» Work to complete
For the listing below, output exactly the lines from the line with "Lemma all_digits_no_brace (s" up to and including the line with "revert line. induction", and no other lines.

» Material for this exercise

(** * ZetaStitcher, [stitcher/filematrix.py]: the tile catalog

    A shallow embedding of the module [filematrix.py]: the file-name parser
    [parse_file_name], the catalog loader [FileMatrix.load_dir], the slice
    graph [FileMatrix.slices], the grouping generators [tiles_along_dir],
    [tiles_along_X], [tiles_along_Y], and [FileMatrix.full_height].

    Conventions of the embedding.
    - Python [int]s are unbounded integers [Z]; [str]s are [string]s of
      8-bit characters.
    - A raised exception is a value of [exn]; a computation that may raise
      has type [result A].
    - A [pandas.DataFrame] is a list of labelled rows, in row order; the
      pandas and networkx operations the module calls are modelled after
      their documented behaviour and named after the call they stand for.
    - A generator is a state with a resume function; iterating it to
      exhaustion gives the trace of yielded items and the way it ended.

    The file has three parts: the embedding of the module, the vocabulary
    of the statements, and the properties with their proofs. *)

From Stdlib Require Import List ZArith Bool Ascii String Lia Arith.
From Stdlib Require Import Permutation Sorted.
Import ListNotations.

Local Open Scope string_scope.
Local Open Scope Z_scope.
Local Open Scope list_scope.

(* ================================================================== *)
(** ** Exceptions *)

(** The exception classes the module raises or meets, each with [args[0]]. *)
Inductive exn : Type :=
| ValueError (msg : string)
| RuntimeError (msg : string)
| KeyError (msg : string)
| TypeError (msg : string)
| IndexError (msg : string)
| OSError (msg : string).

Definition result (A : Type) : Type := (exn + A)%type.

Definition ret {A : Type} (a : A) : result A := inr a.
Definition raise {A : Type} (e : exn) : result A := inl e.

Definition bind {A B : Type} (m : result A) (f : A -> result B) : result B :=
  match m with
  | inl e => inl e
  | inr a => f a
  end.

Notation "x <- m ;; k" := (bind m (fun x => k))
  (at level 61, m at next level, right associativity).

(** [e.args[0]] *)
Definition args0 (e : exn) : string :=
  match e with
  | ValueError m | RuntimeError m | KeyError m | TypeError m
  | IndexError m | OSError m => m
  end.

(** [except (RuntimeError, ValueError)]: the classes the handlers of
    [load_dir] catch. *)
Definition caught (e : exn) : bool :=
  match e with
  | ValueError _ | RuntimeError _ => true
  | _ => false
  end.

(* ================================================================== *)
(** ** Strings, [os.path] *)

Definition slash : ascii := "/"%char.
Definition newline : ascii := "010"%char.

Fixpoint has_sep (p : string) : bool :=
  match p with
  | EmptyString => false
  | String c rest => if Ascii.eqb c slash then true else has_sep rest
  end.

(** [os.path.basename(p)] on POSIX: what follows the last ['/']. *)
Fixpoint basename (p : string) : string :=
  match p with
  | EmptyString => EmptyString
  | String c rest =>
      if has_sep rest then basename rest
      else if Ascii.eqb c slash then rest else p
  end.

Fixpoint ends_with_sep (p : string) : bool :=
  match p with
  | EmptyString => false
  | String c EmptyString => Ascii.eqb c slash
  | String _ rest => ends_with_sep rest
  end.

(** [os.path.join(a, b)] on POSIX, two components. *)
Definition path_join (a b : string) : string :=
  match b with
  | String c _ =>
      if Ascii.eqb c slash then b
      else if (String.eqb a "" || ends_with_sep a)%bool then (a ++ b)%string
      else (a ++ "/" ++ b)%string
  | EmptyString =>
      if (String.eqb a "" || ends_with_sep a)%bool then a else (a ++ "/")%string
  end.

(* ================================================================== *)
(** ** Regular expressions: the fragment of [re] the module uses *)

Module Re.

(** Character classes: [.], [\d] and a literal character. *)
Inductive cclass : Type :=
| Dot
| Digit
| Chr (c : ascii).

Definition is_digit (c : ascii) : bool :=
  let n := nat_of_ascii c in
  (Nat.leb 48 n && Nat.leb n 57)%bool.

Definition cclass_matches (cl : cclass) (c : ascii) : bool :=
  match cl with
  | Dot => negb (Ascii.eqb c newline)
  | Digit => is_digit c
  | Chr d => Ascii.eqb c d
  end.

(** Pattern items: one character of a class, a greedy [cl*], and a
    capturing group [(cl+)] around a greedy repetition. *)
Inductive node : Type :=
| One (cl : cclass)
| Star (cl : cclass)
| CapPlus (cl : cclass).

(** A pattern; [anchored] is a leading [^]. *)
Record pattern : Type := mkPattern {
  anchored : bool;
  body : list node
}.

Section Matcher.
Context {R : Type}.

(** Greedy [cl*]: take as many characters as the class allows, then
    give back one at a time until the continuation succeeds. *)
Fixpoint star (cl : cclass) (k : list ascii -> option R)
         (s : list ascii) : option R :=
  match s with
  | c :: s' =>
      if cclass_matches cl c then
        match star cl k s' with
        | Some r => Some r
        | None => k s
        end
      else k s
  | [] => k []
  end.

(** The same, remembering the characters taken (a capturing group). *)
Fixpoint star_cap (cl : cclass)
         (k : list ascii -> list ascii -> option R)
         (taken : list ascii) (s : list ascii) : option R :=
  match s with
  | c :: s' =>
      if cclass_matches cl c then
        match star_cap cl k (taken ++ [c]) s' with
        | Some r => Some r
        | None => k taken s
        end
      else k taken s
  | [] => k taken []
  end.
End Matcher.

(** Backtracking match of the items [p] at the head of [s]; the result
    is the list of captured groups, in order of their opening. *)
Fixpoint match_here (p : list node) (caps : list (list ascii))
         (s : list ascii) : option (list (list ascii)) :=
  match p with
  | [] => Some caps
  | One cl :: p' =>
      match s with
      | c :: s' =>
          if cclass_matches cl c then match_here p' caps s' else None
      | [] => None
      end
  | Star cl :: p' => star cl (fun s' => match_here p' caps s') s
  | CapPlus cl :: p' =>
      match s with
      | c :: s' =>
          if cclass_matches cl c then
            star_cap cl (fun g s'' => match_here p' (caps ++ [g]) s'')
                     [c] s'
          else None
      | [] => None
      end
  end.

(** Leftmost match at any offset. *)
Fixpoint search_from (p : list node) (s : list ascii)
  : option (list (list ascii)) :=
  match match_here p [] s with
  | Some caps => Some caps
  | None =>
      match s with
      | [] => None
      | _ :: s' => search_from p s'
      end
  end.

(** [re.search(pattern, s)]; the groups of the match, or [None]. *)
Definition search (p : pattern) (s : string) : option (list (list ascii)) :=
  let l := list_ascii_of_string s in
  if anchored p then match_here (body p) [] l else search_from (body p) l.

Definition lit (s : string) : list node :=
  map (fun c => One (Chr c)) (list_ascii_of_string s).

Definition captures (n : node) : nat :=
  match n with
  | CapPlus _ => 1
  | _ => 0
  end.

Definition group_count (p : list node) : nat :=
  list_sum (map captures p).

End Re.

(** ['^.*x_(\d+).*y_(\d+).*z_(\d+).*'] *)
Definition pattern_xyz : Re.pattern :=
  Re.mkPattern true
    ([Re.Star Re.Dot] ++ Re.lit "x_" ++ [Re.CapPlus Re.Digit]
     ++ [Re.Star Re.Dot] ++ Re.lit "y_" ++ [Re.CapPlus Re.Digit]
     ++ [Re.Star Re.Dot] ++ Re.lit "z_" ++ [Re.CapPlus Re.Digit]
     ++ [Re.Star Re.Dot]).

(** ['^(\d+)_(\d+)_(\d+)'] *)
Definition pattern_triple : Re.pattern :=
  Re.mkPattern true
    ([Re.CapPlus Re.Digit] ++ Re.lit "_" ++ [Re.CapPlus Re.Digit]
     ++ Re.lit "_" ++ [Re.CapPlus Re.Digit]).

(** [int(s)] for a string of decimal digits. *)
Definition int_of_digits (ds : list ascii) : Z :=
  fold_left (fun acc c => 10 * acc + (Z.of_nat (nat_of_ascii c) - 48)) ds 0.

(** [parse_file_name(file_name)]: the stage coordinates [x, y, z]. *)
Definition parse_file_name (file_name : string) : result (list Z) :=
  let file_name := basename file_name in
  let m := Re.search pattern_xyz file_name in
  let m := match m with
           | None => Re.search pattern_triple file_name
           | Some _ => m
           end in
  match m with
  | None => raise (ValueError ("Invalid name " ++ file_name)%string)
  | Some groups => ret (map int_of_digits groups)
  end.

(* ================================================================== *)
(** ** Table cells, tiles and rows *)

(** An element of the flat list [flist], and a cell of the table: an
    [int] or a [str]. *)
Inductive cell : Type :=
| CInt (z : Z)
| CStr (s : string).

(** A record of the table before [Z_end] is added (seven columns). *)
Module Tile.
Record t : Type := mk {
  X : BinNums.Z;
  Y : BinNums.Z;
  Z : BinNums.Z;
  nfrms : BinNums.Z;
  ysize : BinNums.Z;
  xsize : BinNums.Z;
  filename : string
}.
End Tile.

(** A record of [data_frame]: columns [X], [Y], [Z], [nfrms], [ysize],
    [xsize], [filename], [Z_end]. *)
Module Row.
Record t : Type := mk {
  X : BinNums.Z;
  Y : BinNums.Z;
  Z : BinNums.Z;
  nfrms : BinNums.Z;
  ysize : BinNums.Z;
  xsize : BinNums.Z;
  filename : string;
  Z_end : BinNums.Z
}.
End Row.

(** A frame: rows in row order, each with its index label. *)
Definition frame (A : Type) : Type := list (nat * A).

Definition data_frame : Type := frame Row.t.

==

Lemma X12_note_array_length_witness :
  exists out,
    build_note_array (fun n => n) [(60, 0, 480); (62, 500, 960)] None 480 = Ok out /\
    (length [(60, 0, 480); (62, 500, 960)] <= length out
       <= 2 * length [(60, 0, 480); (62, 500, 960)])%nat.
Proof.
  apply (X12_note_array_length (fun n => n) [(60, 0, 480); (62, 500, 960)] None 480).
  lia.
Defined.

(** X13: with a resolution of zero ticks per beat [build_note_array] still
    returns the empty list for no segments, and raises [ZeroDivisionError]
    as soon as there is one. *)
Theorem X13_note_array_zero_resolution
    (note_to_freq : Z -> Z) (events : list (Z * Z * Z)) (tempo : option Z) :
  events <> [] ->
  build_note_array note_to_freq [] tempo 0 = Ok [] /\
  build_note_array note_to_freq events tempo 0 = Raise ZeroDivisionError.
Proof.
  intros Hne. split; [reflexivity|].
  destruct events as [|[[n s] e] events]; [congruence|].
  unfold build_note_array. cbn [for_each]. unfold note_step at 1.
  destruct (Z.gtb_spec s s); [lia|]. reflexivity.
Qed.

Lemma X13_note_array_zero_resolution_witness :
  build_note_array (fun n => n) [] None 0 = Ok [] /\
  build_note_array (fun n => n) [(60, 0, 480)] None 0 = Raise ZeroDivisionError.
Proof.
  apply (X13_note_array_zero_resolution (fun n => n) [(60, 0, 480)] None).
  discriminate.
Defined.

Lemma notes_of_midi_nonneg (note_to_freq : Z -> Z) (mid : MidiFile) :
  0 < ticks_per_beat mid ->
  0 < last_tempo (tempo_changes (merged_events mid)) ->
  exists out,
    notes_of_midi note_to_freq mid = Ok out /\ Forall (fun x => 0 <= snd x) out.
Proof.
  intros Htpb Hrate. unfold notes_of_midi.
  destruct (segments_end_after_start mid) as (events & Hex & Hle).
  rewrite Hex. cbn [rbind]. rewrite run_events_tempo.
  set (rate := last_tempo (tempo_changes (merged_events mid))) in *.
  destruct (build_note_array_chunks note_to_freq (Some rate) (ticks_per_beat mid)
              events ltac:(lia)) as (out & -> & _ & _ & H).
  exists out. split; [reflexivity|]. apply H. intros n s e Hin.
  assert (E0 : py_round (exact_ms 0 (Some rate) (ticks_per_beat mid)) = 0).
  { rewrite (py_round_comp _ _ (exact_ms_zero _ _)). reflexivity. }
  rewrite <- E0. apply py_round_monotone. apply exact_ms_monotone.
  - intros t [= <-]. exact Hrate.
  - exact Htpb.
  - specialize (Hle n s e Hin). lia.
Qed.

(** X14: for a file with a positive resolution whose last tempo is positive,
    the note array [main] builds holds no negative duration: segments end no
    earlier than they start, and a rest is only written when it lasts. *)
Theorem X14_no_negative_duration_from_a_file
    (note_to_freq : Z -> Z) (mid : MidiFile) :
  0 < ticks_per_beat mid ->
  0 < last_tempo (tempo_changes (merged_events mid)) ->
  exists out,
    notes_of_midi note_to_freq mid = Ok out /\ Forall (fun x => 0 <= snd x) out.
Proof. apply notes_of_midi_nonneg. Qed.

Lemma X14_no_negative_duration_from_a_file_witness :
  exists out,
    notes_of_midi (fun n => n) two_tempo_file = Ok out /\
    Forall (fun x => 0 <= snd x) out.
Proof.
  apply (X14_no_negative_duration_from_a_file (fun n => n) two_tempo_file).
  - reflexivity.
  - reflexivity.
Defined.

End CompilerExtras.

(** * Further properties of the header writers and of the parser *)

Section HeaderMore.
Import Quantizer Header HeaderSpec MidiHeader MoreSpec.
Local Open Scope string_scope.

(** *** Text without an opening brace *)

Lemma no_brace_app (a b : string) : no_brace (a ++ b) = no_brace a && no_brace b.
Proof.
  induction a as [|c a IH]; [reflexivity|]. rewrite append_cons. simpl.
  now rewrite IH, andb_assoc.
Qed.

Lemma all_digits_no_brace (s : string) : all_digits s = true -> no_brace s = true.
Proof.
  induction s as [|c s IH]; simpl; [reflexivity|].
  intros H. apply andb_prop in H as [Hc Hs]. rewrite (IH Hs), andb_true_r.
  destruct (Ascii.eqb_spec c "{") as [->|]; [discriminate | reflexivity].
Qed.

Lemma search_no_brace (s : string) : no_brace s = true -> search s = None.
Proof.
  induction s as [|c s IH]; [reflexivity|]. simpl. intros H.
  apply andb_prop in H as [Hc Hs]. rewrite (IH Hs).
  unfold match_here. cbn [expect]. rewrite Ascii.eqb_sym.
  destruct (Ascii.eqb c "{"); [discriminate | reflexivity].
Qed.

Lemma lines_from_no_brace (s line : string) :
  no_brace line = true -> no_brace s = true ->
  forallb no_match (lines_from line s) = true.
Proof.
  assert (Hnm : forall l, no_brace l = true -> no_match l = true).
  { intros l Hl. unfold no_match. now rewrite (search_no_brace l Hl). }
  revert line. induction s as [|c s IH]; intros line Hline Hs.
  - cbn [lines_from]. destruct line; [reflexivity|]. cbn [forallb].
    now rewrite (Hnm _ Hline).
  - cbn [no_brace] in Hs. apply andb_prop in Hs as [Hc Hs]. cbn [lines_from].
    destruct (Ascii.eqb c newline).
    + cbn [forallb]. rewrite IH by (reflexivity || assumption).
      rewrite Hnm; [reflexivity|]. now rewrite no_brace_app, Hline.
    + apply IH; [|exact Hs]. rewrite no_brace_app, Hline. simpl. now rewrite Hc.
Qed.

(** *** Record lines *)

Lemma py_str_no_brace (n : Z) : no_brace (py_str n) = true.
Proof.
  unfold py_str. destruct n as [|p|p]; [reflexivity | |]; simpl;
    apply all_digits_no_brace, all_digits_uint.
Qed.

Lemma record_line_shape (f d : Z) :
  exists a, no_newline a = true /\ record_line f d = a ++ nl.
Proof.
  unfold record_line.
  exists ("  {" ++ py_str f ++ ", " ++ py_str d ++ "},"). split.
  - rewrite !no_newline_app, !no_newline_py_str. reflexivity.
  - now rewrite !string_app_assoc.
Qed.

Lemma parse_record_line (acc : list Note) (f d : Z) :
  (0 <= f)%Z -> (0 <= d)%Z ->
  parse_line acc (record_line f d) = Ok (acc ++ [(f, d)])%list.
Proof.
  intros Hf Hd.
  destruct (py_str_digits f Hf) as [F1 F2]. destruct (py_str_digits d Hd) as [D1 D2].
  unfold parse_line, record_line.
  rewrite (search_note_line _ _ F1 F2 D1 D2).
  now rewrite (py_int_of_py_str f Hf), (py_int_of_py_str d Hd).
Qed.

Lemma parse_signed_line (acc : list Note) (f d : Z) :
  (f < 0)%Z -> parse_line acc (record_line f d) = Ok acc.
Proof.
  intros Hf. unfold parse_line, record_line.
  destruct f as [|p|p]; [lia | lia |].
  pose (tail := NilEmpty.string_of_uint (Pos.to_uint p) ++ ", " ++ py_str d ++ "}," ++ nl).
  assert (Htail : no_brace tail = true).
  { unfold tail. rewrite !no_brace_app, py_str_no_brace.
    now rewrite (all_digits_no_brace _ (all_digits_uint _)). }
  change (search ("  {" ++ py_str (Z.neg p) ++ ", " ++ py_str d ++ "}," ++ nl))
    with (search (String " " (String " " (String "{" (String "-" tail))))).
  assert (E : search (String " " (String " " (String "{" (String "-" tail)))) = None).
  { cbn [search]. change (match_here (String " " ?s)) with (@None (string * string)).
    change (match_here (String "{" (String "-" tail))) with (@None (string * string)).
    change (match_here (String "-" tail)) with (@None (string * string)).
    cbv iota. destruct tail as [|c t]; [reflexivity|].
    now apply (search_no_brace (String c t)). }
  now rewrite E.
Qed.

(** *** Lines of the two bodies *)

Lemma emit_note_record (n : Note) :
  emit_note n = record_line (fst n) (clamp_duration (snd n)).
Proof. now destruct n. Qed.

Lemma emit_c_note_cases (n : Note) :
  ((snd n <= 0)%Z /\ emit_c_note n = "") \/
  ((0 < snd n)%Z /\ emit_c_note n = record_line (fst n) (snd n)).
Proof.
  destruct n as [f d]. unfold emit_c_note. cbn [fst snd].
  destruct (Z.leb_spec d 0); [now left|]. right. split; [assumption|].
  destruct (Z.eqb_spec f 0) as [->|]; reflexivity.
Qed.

» Output of the exercise
Lemma all_digits_no_brace (s : string) : all_digits s = true -> no_brace s = true.
Proof.
  induction s as [|c s IH]; simpl; [reflexivity|].
  intros H. apply andb_prop in H as [Hc Hs]. rewrite (IH Hs), andb_true_r.
  destruct (Ascii.eqb_spec c "{") as [->|]; [discriminate | reflexivity].
Qed.

Lemma search_no_brace (s : string) : no_brace s = true -> search s = None.
Proof.
  induction s as [|c s IH]; [reflexivity|]. simpl. intros H.
  apply andb_prop in H as [Hc Hs]. rewrite (IH Hs).
  unfold match_here. cbn [expect]. rewrite Ascii.eqb_sym.
  destruct (Ascii.eqb c "{"); [discriminate | reflexivity].
Qed.

Lemma lines_from_no_brace (s line : string) :
  no_brace line = true -> no_brace s = true ->
  forallb no_match (lines_from line s) = true.
Proof.
  assert (Hnm : forall l, no_brace l = true -> no_match l = true).
  { intros l Hl. unfold no_match. now rewrite (search_no_brace l Hl). }
  revert line. induction s as [|c s IH]; intros line Hline Hs.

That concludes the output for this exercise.